In the listing below, find the line that contains "(sel_std sel) ]" and the line that contains "intros (triples &". Quote both and every line between them, exactly, and nothing more.

(Recorded data)

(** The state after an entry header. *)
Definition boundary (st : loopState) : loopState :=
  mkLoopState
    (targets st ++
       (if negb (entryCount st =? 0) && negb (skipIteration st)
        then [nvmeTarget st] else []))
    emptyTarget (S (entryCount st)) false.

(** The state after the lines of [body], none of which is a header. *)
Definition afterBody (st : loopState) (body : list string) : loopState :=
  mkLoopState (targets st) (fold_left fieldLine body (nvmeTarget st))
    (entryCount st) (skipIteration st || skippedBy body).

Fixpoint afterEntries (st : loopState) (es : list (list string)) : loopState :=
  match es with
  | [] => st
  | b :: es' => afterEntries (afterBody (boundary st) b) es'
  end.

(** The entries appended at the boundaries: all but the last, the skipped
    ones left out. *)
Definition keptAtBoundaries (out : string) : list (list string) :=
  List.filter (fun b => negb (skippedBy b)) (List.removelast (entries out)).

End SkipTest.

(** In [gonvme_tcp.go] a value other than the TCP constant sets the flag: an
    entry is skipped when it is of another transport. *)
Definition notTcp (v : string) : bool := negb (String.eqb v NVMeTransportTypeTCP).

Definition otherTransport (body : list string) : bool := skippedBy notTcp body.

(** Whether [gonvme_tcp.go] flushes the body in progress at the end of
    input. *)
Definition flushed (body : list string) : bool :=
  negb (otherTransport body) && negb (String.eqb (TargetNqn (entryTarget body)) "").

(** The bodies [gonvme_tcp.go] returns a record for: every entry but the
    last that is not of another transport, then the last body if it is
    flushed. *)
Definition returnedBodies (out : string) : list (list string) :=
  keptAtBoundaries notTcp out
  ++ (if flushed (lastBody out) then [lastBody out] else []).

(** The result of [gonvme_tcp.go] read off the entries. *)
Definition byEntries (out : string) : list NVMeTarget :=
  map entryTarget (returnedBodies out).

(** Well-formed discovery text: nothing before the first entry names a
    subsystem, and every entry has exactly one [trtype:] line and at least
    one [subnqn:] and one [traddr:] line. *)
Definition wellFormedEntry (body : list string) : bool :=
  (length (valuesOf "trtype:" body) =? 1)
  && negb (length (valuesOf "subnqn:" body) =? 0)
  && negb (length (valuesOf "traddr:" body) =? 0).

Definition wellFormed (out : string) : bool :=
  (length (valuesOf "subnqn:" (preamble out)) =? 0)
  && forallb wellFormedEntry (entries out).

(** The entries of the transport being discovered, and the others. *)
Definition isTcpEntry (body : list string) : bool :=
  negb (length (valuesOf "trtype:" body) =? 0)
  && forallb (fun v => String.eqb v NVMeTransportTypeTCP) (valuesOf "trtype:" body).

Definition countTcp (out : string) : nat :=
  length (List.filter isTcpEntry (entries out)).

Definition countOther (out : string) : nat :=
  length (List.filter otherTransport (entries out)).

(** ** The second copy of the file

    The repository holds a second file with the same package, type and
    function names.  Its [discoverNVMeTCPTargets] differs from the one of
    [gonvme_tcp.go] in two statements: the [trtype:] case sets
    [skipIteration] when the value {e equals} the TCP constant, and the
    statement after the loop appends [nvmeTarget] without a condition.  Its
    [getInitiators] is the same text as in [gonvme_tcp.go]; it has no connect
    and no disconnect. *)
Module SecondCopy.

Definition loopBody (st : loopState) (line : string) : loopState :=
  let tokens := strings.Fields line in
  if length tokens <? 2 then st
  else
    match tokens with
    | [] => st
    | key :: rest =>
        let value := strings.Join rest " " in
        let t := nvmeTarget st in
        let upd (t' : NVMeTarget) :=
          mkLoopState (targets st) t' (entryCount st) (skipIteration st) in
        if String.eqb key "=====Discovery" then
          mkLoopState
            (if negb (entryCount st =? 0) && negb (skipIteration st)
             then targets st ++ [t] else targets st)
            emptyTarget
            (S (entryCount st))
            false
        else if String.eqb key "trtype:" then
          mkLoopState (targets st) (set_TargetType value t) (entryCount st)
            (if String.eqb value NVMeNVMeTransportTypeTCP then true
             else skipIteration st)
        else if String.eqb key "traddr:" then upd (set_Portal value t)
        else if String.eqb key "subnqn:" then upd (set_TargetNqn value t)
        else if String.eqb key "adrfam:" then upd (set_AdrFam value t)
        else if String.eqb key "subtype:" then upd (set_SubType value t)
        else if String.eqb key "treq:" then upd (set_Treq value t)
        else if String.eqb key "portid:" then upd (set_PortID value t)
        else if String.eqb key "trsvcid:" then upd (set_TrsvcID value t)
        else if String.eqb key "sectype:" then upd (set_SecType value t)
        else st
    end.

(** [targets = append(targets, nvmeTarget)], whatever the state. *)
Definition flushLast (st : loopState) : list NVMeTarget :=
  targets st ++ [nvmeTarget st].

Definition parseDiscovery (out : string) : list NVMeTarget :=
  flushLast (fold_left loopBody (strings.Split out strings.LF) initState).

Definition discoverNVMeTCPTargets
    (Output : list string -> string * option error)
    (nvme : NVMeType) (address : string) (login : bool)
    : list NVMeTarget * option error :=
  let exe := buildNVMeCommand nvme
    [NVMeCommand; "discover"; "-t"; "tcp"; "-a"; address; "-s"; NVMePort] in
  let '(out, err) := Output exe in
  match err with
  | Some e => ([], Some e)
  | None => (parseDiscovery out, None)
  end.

(End Recorded data)
(Recorded data)

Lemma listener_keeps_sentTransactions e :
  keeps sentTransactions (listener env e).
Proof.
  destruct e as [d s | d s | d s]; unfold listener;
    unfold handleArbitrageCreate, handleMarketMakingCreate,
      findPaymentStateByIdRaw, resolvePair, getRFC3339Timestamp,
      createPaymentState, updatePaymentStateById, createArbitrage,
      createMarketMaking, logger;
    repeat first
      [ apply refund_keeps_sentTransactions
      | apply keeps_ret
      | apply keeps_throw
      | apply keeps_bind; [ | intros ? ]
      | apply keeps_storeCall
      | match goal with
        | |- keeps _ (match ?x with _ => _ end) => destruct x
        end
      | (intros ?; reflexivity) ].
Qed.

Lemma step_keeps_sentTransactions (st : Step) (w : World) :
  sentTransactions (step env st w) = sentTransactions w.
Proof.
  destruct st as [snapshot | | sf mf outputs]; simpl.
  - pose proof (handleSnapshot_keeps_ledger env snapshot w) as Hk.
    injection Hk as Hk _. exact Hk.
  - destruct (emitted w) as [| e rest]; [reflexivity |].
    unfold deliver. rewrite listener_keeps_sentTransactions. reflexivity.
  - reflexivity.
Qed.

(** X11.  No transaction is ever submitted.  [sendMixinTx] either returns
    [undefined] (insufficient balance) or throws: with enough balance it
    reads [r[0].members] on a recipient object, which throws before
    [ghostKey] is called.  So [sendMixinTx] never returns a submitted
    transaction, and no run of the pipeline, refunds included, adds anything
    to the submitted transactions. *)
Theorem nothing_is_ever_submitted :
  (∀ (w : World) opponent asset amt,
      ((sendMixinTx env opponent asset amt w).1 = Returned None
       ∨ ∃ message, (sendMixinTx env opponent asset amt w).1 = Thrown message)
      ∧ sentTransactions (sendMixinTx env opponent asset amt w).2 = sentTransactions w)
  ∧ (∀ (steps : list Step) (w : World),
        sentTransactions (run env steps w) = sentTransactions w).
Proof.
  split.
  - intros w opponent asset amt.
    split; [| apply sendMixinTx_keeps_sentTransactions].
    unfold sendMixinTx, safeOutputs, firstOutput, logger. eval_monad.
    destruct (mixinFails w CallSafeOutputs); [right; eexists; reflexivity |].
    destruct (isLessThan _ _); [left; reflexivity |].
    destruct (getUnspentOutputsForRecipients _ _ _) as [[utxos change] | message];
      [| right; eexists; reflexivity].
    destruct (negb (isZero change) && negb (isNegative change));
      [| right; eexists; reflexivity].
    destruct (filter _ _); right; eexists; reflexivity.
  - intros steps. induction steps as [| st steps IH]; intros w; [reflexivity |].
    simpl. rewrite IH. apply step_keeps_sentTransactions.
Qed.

(End Recorded data)
(Recorded data)

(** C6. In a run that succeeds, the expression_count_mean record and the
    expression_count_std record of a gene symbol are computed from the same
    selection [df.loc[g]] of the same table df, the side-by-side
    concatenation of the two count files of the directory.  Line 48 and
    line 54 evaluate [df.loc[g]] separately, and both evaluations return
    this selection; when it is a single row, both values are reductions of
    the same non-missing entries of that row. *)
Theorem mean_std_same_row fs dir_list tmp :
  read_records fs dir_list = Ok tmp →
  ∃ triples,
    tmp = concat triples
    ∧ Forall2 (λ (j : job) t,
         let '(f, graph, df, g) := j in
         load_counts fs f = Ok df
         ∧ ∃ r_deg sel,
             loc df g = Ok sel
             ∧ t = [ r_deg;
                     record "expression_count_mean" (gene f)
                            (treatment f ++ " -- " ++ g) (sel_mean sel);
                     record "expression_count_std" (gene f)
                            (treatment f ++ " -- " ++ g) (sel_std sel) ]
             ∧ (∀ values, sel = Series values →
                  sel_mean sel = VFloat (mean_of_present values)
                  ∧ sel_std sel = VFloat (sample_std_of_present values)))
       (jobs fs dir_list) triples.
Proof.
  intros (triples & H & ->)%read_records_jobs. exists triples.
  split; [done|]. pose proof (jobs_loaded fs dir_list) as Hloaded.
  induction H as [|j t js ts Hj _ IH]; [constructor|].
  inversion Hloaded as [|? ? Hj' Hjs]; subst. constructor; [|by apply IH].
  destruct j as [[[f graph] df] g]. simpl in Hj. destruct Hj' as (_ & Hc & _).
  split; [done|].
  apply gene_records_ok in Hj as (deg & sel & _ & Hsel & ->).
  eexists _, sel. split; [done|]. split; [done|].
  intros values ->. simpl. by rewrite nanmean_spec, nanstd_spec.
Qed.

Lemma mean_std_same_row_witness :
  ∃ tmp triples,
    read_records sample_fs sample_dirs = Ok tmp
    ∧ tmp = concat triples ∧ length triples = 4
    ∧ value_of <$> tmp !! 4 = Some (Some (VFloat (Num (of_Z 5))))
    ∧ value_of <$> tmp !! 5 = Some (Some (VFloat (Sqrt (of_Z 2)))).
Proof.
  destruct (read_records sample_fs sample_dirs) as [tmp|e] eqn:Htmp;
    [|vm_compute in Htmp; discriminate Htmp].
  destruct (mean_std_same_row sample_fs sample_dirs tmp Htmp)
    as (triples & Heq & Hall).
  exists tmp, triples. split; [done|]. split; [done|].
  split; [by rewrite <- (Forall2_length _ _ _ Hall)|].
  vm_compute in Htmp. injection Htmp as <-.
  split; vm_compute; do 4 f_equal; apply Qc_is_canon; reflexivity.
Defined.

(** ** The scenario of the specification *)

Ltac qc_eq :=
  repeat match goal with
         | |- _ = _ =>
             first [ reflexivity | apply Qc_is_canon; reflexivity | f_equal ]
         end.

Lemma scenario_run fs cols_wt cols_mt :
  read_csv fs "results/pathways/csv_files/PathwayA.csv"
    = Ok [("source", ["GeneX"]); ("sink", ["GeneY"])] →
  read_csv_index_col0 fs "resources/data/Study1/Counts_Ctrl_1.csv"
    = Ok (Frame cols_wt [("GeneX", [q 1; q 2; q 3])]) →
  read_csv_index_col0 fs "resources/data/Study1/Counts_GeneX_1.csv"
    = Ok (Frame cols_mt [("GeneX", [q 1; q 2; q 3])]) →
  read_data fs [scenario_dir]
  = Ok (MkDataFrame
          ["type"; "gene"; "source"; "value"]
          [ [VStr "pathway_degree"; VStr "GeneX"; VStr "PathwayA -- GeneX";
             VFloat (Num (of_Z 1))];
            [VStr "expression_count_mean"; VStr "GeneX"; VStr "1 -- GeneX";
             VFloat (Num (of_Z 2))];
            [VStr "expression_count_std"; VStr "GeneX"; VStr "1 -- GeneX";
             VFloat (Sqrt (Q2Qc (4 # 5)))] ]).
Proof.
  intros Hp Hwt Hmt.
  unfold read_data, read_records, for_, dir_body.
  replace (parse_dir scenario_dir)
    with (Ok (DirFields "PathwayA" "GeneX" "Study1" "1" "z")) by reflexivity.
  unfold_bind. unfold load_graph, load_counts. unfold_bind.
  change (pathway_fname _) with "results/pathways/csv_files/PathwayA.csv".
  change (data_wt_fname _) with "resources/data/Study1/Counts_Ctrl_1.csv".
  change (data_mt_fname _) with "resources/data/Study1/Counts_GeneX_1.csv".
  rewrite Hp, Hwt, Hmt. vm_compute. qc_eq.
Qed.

(End Recorded data)

• **Answer to the problem**:
                            (treatment f ++ " -- " ++ g) (sel_std sel) ]
             ∧ (∀ values, sel = Series values →
                  sel_mean sel = VFloat (mean_of_present values)
                  ∧ sel_std sel = VFloat (sample_std_of_present values)))
       (jobs fs dir_list) triples.
Proof.
  intros (triples & H & ->)%read_records_jobs. exists triples.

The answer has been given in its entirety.